Dr. Max M. April, chairman of the pediatric committee of the American Academy of Otolaryngology-Head & Neck Surgery, states that ear tubes do not help the eustachian tube. The expectation is that the child’s eustachian tubes will have matured to the point that his ear troubles will be resolved once the tubes fall out on their own after roughly a year. Kaiser Permanente Medical Center conducted research on the effects of tube surgery on children’s ear problems and quality of life one year later and found that 90% of parents reported an improvement.
4. Ear tubes do not prevent ear infections.
Unfortunately, there are no assurances when you put your young kid through the trauma of surgery. Unfortunately, many kids still suffer ear infections occasionally, especially when they have a cold. But your child should experience fewer infections, and those that do occur should be milder in terms of fever and discomfort.
In fact, the most common symptom of an infection in a child with tubes is painless leakage from the ear. It’s possible, though, that you won’t have to force your child to take antibiotics by force: Children who have had tubes placed can take antibiotic ear drops since the medicine can enter the middle ear through the tube.

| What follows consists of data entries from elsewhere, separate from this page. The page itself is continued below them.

(* ===== verification/AppServer.v ===== *)
(** * AppServer: apps, workflows and agents calling back

    Models [gestaltd/services/appaccess/app_server.go] and [workflow_authority.go], the
    request types of [gestaltd/services/invocation/agent_authorization.go], and the error
    statuses of [gestaltd/services/invocation/metrics.go].

    A call is prepared, then handed to an invoker; preparation decides everything there is
    to authorize, so it is a definition of its own.  The invoker works on a state of its
    own.  [AsMap] reads a third-party struct; [wide] is what the platform makes of a float
    that does not fit an [int64]. *)

From stdpp Require Import base gmap strings list sorting sets.
From Stdlib Require Import ZArith Ascii Lia Floats.
From S2P Require Import Prelude Catalog TurnScope Principals Permissions InvocationContext RequestHeaders GuardedInvoker.
From S2P Require Import RequestContexts.
(* ===== verification/BrokerCredentials.v ===== *)
(** * BrokerCredentials: whose credential a call gets

    Models the credentials of [gestaltd/services/invocation/broker.go] (connection modes and
    identities, the chosen account, token resolution, the expansion of catalog targets),
    [broker_reconnect.go], [connection_runtime.go] and the connection parameters of
    [gestaltd/core/credential_metadata.go].

    The provider of external credentials is an interface on a state [W] of its own; what its
    errors are is told by [ErrorFacts].  [UnmarshalStrings] decodes a JSON object of
    strings, [Auth] is the configuration of a connection's authentication. *)

From stdpp Require Import base gmap strings list sorting sets.
From Stdlib Require Import ZArith Ascii Lia.
From S2P Require Import Prelude Catalog TurnScope CredentialSelection Principals Permissions AccessDecisions InvocationContext.
From S2P Require Import InvocationAuth GuardedInvoker.

Set Default Goal Selector "!".

Module BrokerCredentials.
Import Catalog Principals Permissions InvocationContext InvocationAuth.
Import CredentialSelection GuardedInvoker.

Record CatalogResolutionTarget := { ct_Connection : string; ct_Instance : string }.
#[export] Instance CatalogResolutionTarget_eq_dec : EqDecision CatalogResolutionTarget.
Proof. solve_decision. Defined.

Record ConnectionRuntimeCredential := { cn_Token : string; cn_ExpiresAt : option time }.

(** [core.ResolveExternalCredentialRequest] and its response. *)
Record ResolveRequest (Auth : Type) := {
  rr_Provider : string; rr_Connection : string; rr_ConnectionID : string; rr_Mode : string;
  rr_CredentialSubjectID : string; rr_Instance : string; rr_Auth : Auth; rr_ConnectionParams : gmap string string }.
#[global] Arguments rr_Provider {Auth}. #[global] Arguments rr_Connection {Auth}.
#[global] Arguments rr_ConnectionID {Auth}. #[global] Arguments rr_Mode {Auth}.
#[global] Arguments rr_CredentialSubjectID {Auth}. #[global] Arguments rr_Instance {Auth}.
#[global] Arguments rr_Auth {Auth}. #[global] Arguments rr_ConnectionParams {Auth}.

5. Don’t freak out if your ear drum pops.
A burst eardrum, also known as a ruptured or perforated eardrum, occurs when the tympanic membrane, which separates the middle ear from the outer ear, develops a hole due to accumulated fluid pressure. An ear infection is one possible cause of this condition, and it can obviously cause significant pain and temporary hearing loss.
However, the void typically fills in on its own rather rapidly. Surgery may be required in extreme circumstances, but in most cases, a doctor can prescribe an eardrop medication.